La sociedad postindustrial, utilizando el término que desarrolló el sociólogo Alain Touraine, con sus profundas transformaciones provocadas por la globalización, planteaba nuevos retos a lo que los partidos tradicionales no podían responder. Las nuevas respuestas eran hijas de su tiempo, pero también respondían a imaginarios distintos. La crisis del Estado de bienestar, el multiculturalismo por la presencia de millones de inmigrantes, la caída del comunismo en la Europa central, la ausencia de compromiso de las personas, el miedo a la perdida de identidad, la inestabilidad laboral han sido elementos que han ido modelando nuevas circunstancias que los protagonistas políticos generalmente han querido evitar.

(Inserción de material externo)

(** * Minesweeper: the knowledge base of [MinesweeperAI] (src/minesweeper.py)

    A shallow embedding of the classes [Minesweeper], [Sentence] and
    [MinesweeperAI].  Python sets of cells are [gset]s, integers are [Z],
    the knowledge list is a [list] read by index, because the source
    iterates over it while appending to it.

    A method that returns a value is a function from the state of its
    object to the value paired with the state after the call; a method that
    returns nothing is a function from state to state. *)

From stdpp Require Import gmap list.
From Stdlib Require Import ZArith Lia.

Local Open Scope Z_scope.
Set Warnings "-clear-no-such-hyp".

(** ** Cells and Python helpers *)

Abbreviation cell := (Z * Z)%type.

(** [range(lo, hi)]: empty when [hi <= lo]. *)
Definition py_range (lo hi : Z) : list Z :=
  (λ k : nat, lo + Z.of_nat k) <$> seq 0 (Z.to_nat (hi - lo)).

(** [l[z]] on a Python list: a negative index counts from the end, an index
    out of range raises [IndexError] ([None]). *)
Definition py_index {A} (l : list A) (z : Z) : option A :=
  if decide (0 ≤ z) then l !! Z.to_nat z
  else if decide (- Z.of_nat (length l) ≤ z) then l !! Z.to_nat (Z.of_nat (length l) + z)
  else None.

(** The pairs [(i, j)] visited by
    [for i in range(c[0]-1, c[0]+2): for j in range(c[1]-1, c[1]+2)]. *)
Definition around (c : cell) : list cell :=
  i ← py_range (c.1 - 1) (c.1 + 2);
  j ← py_range (c.2 - 1) (c.2 + 2);
  [(i, j)].

(** The pairs visited by [for i in range(h): for j in range(w)]. *)
Definition grid (h w : Z) : list cell :=
  i ← py_range 0 h; j ← py_range 0 w; [(i, j)].

Definition in_bounds (h w : Z) (c : cell) : Prop :=
  (0 ≤ c.1 ∧ c.1 < h) ∧ (0 ≤ c.2 ∧ c.2 < w).

Global Instance in_bounds_dec h w c : Decision (in_bounds h w c).
Proof. unfold in_bounds. apply _. Defined.

(** ** class Minesweeper *)

Module Minesweeper.

Record t := Build
  { height : Z;
    width : Z;
    board : list (list bool) }.

(** [is_mine]: [self.board[i][j]]. *)
Definition is_mine (g : t) (c : cell) : option bool :=
  row ← py_index (board g) c.1; py_index row c.2.

(** One iteration of the body of the double loop of [nearby_mines]. *)
Definition nearby_step (g : t) (c : cell) (acc : option Z) (ij : cell) : option Z :=
  count ← acc;
  if decide (ij = c) then Some count
  else if decide (in_bounds (height g) (width g) ij) then
    b ← is_mine g ij;
    Some (if b : bool then count + 1 else count)
  else Some count.

Definition nearby_mines (g : t) (c : cell) : option Z :=
  foldl (nearby_step g c) (Some 0) (around c).

End Minesweeper.

(** ** class Sentence *)

Module Sentence.

Record t := Build
  { cells : gset cell;
    count : Z }.

Global Instance eq_dec : EqDecision t.
Proof. solve_decision. Defined.

Definition len (s : t) : Z := Z.of_nat (size (cells s)).

(** The two queries return a set and assign nothing; the second component
    is the sentence after the call. *)
Definition known_mines (s : t) : gset cell * t :=
  if decide (len s = count s ∧ count s ≠ 0) then (cells s, s) else (∅, s).

Definition known_safes (s : t) : gset cell * t :=
  if decide (count s = 0) then (cells s, s) else (∅, s).

Definition mark_mine (c : cell) (s : t) : t :=
  if decide (c ∈ cells s)
  then {| cells := cells s ∖ {[c]}; count := count s - 1 |}
  else s.

Definition mark_safe (c : cell) (s : t) : t :=
  if decide (c ∈ cells s)
  then {| cells := cells s ∖ {[c]}; count := count s |}
  else s.

End Sentence.

(** ** class MinesweeperAI *)

Module AI.

Record t := Build
  { height : Z;
    width : Z;
    moves_made : gset cell;
    mines : gset cell;
    safes : gset cell;
    knowledge : list Sentence.t }.

(** [__init__] *)
Definition init (h w : Z) : t :=
  {| height := h; width := w;
     moves_made := ∅; mines := ∅; safes := ∅; knowledge := [] |}.

Definition mark_mine (c : cell) (a : t) : t :=
  {| height := height a; width := width a;
     moves_made := moves_made a;
     mines := {[c]} ∪ mines a;
     safes := safes a;
     knowledge := Sentence.mark_mine c <$> knowledge a |}.

Definition mark_safe (c : cell) (a : t) : t :=
  {| height := height a; width := width a;
     moves_made := moves_made a;
     mines := mines a;
     safes := {[c]} ∪ safes a;
     knowledge := Sentence.mark_safe c <$> knowledge a |}.

(** *** add_knowledge, steps 1 to 3 *)

(** The body of the double loop that builds the new sentence; the state of
    the loop is the pair of the locals [cells] and [count]. *)
Definition neighbour_step (a : t) (c : cell)
    (acc : gset cell * Z) (ij : cell) : gset cell * Z :=
  if decide (ij = c) then acc
  else
    let count := if decide (ij ∈ mines a) then acc.2 - 1 else acc.2 in
    let cells :=
      if decide (in_bounds (height a) (width a) ij) then
        if decide ((ij ∉ mines a) ∧ (ij ∉ safes a)) then {[ij]} ∪ acc.1 else acc.1
      else acc.1 in
    (cells, count).
(** * Data processors of [pipelines/data_handler/processor.py]

    A shallow embedding of the two feature pipelines of the file
    ([SquadProcessor] for extractive question answering and
    [TextSimilarityProcessor] for dense passage retrieval) together with
    the properties of them that the specification states.

    Layout: module [Py] holds the Python built-ins the processors rely on
    (exceptions, slicing, string methods, JSON-like values); module [Squad]
    and module [TextSimilarity] hold the two processors, with the
    collaborators that live in other files of the package (tokenizers,
    offset utilities, the dataset constructor) as parameters; module [Demo]
    holds small instances of these collaborators and sample inputs; the
    lemmas follow in [PyFacts], [SquadFacts] and [TextSimilarityFacts]. *)

From Stdlib Require Import ZArith String Ascii List Lia DecimalString.
From Stdlib Require DecimalPos.
From stdpp Require Import base gmap sets list strings.

#[local] Set Warnings "-register-all".
#[local] Open Scope Z_scope.

(* ===================================================================== *)
(** * Python built-ins *)
(* ===================================================================== *)

Module Py.

(** The exception classes that the modelled code can raise.
    [InputFormatError] is the bare
    [Exception("Input does not have the expected format")]. *)
Inductive exn :=
| AssertionError | AttributeError | IndexError | KeyError | NameError
| TypeError | ValueError | InputFormatError.

#[global] Instance exn_eq_dec : EqDecision exn.
Proof. solve_decision. Defined.

(** A computation either returns or raises. *)
Inductive result (A : Type) :=
| Ok (a : A)
| Raise (e : exn).
Arguments Ok {A} a.
Arguments Raise {A} e.

Definition bind {A B} (m : result A) (k : A -> result B) : result B :=
  match m with
  | Ok a => k a
  | Raise e => Raise e
  end.

(** [for x in l: body], where the body can raise. *)
Fixpoint for_each {A B} (body : A -> result B) (l : list A) : result (list B) :=
  match l with
  | [] => Ok []
  | x :: l' =>
      bind (body x) (fun y => bind (for_each body l') (fun ys => Ok (y :: ys)))
  end.

(** ** Sequences *)

Definition len {A} (l : list A) : Z := Z.of_nat (length l).

(** Normalisation of one bound of a slice over a sequence of length [n]:
    a negative bound counts from the end, and both are clamped. *)
Definition slice_index (n i : Z) : Z :=
  if i <? 0 then Z.max 0 (i + n) else Z.min i n.

(** [l[start:stop]] *)
Definition py_slice {A} (l : list A) (start stop : Z) : list A :=
  let a := slice_index (len l) start in
  let b := slice_index (len l) stop in
  take (Z.to_nat (b - a)) (drop (Z.to_nat a) l).

(** [l[:stop]] *)
Definition py_slice_to {A} (l : list A) (stop : Z) : list A :=
  py_slice l 0 stop.

(** [[x] * n]: empty when [n] is negative. *)
Definition py_repeat {A} (x : A) (n : Z) : list A :=
  replicate (Z.to_nat n) x.

(** [l.index(x)]: [ValueError] when [x] does not occur. *)
Fixpoint list_index {A} `{EqDecision A} (x : A) (l : list A) : result Z :=
  match l with
  | [] => Raise ValueError
  | y :: l' =>
      if decide (y = x) then Ok 0
      else bind (list_index x l') (fun i => Ok (i + 1))
  end.

(** [l.remove(x)]: drops the first element equal to [x], [ValueError]
    when there is none. *)
Fixpoint list_remove_first {A} `{EqDecision A} (x : A) (l : list A)
  : result (list A) :=
  match l with
  | [] => Raise ValueError
  | y :: l' =>
      if decide (y = x) then Ok l'
      else bind (list_remove_first x l') (fun r => Ok (y :: r))
  end.

(** ** Strings

    A [str] is modelled by a [string] whose characters are the code points
    below 256. *)

Definition str_len (s : string) : Z := Z.of_nat (String.length s).

(** [s[start:stop]] *)
Definition str_slice (s : string) (start stop : Z) : string :=
  string_of_list_ascii (py_slice (list_ascii_of_string s) start stop).

(** [s[-1]]: [IndexError] on the empty string. *)
Fixpoint str_last (s : string) : result ascii :=
  match s with
  | EmptyString => Raise IndexError
  | String c EmptyString => Ok c
  | String _ s' => str_last s'
  end.

(** [s[:-1]] *)
Definition str_drop_last (s : string) : string := str_slice s 0 (-1).

(** [str.isspace] on one character: TAB..CR, FS..US, space, NEL, NBSP. *)
Definition is_space (c : ascii) : bool :=
  let n := nat_of_ascii c in
  ((9 <=? n)%nat && (n <=? 13)%nat) || ((28 <=? n)%nat && (n <=? 32)%nat)
  || (n =? 133)%nat || (n =? 160)%nat.

Fixpoint lstrip (l : list ascii) : list ascii :=
  match l with
  | c :: l' => if is_space c then lstrip l' else l
  | [] => []
  end.

(** [s.strip()] *)
Definition str_strip (s : string) : string :=
  string_of_list_ascii
    (rev (lstrip (rev (lstrip (list_ascii_of_string s))))).

Fixpoint starts_with (p s : string) : bool :=
  match p, s with
  | EmptyString, _ => true
  | String a p', String b s' => if Ascii.eqb a b then starts_with p' s' else false
  | String _ _, EmptyString => false
  end.

(** [needle in hay] on strings. *)
Fixpoint str_contains (needle hay : string) : bool :=
  starts_with needle hay
  || match hay with
     | EmptyString => false
     | String _ hay' => str_contains needle hay'
     end.

(** [s.split(sep)] for a separator of one character. *)
Fixpoint str_split (sep : ascii) (s : string) : list string :=
  match s with
  | EmptyString => [EmptyString]
  | String c s' =>
      if Ascii.eqb c sep then EmptyString :: str_split sep s'
      else match str_split sep s' with
           | h :: t => String c h :: t
           | [] => [String c EmptyString]
           end
  end.

Definition digit_of (c : ascii) : option Z :=
  let n := nat_of_ascii c in
  if (48 <=? n)%nat && (n <=? 57)%nat then Some (Z.of_nat n - 48) else None.

(** Digits of a decimal literal; single underscores may separate digits. *)
Fixpoint parse_digits (acc : Z) (after_digit : bool) (l : list ascii)
  : option Z :=
  match l with
  | [] => if after_digit then Some acc else None
  | c :: l' =>
      match digit_of c with
      | Some d => parse_digits (10 * acc + d) true l'
      | None =>
          if Ascii.eqb c "_" && after_digit then parse_digits acc false l'
          else None
      end
  end.

(** The whitespace that [int] skips around a literal: TAB..CR and the
    space, and NEL and NBSP, the whitespace outside of ASCII.  The
    separators FS..US, which [str.strip] removes, are not skipped. *)
Definition is_int_space (c : ascii) : bool :=
  let n := nat_of_ascii c in
  ((9 <=? n)%nat && (n <=? 13)%nat) || (n =? 32)%nat
  || (n =? 133)%nat || (n =? 160)%nat.

Fixpoint int_lstrip (l : list ascii) : list ascii :=
  match l with
  | c :: l' => if is_int_space c then int_lstrip l' else l
  | [] => []
  end.

(** [int(s)] in base ten: surrounding whitespace, an optional sign, digits.
    [ValueError] otherwise. *)
Definition py_int (s : string) : result Z :=
  let body :=
    rev (int_lstrip (rev (int_lstrip (list_ascii_of_string s)))) in
  let parsed :=
    match body with
    | c :: l' =>
        if Ascii.eqb c "-" then option_map Z.opp (parse_digits 0 false l')
        else if Ascii.eqb c "+" then parse_digits 0 false l'
        else parse_digits 0 false body
    | [] => None
    end in
  match parsed with
  | Some z => Ok z
  | None => Raise ValueError
  end.

(** [str(z)] for an [int]. *)
Definition str_of_int (z : Z) : string := NilZero.string_of_int (Z.to_int z).

(** ** JSON-like values: the input records of the question-answering
    processor *)

Inductive value :=
| VNone
| VInt (z : Z)
| VStr (s : string)
| VList (l : list value)
| VTuple (l : list value)
| VDict (d : gmap string value).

Por un lado, el relativismo moral en el que vivimos, y el nihilismo filosófico de la cultura moderna occidental son las que marcan las características de nuestra civilización. La ausencia de compromiso y de fidelidad a unos valores absolutos produce una desorientación que influye de manera negativa en el modo de vivir de nuestra ciudadanía más joven. Conceptos como libertad son entendidos de manera equivocada, la libertad no consiste en hacer lo que nos apetece, sino en tener derecho a hacer lo que se espera de nosotros. Con este sentido, el ciudadano debe interpretar la democracia de un modo diferente a como lo hacen el resto de sus conciudadanos.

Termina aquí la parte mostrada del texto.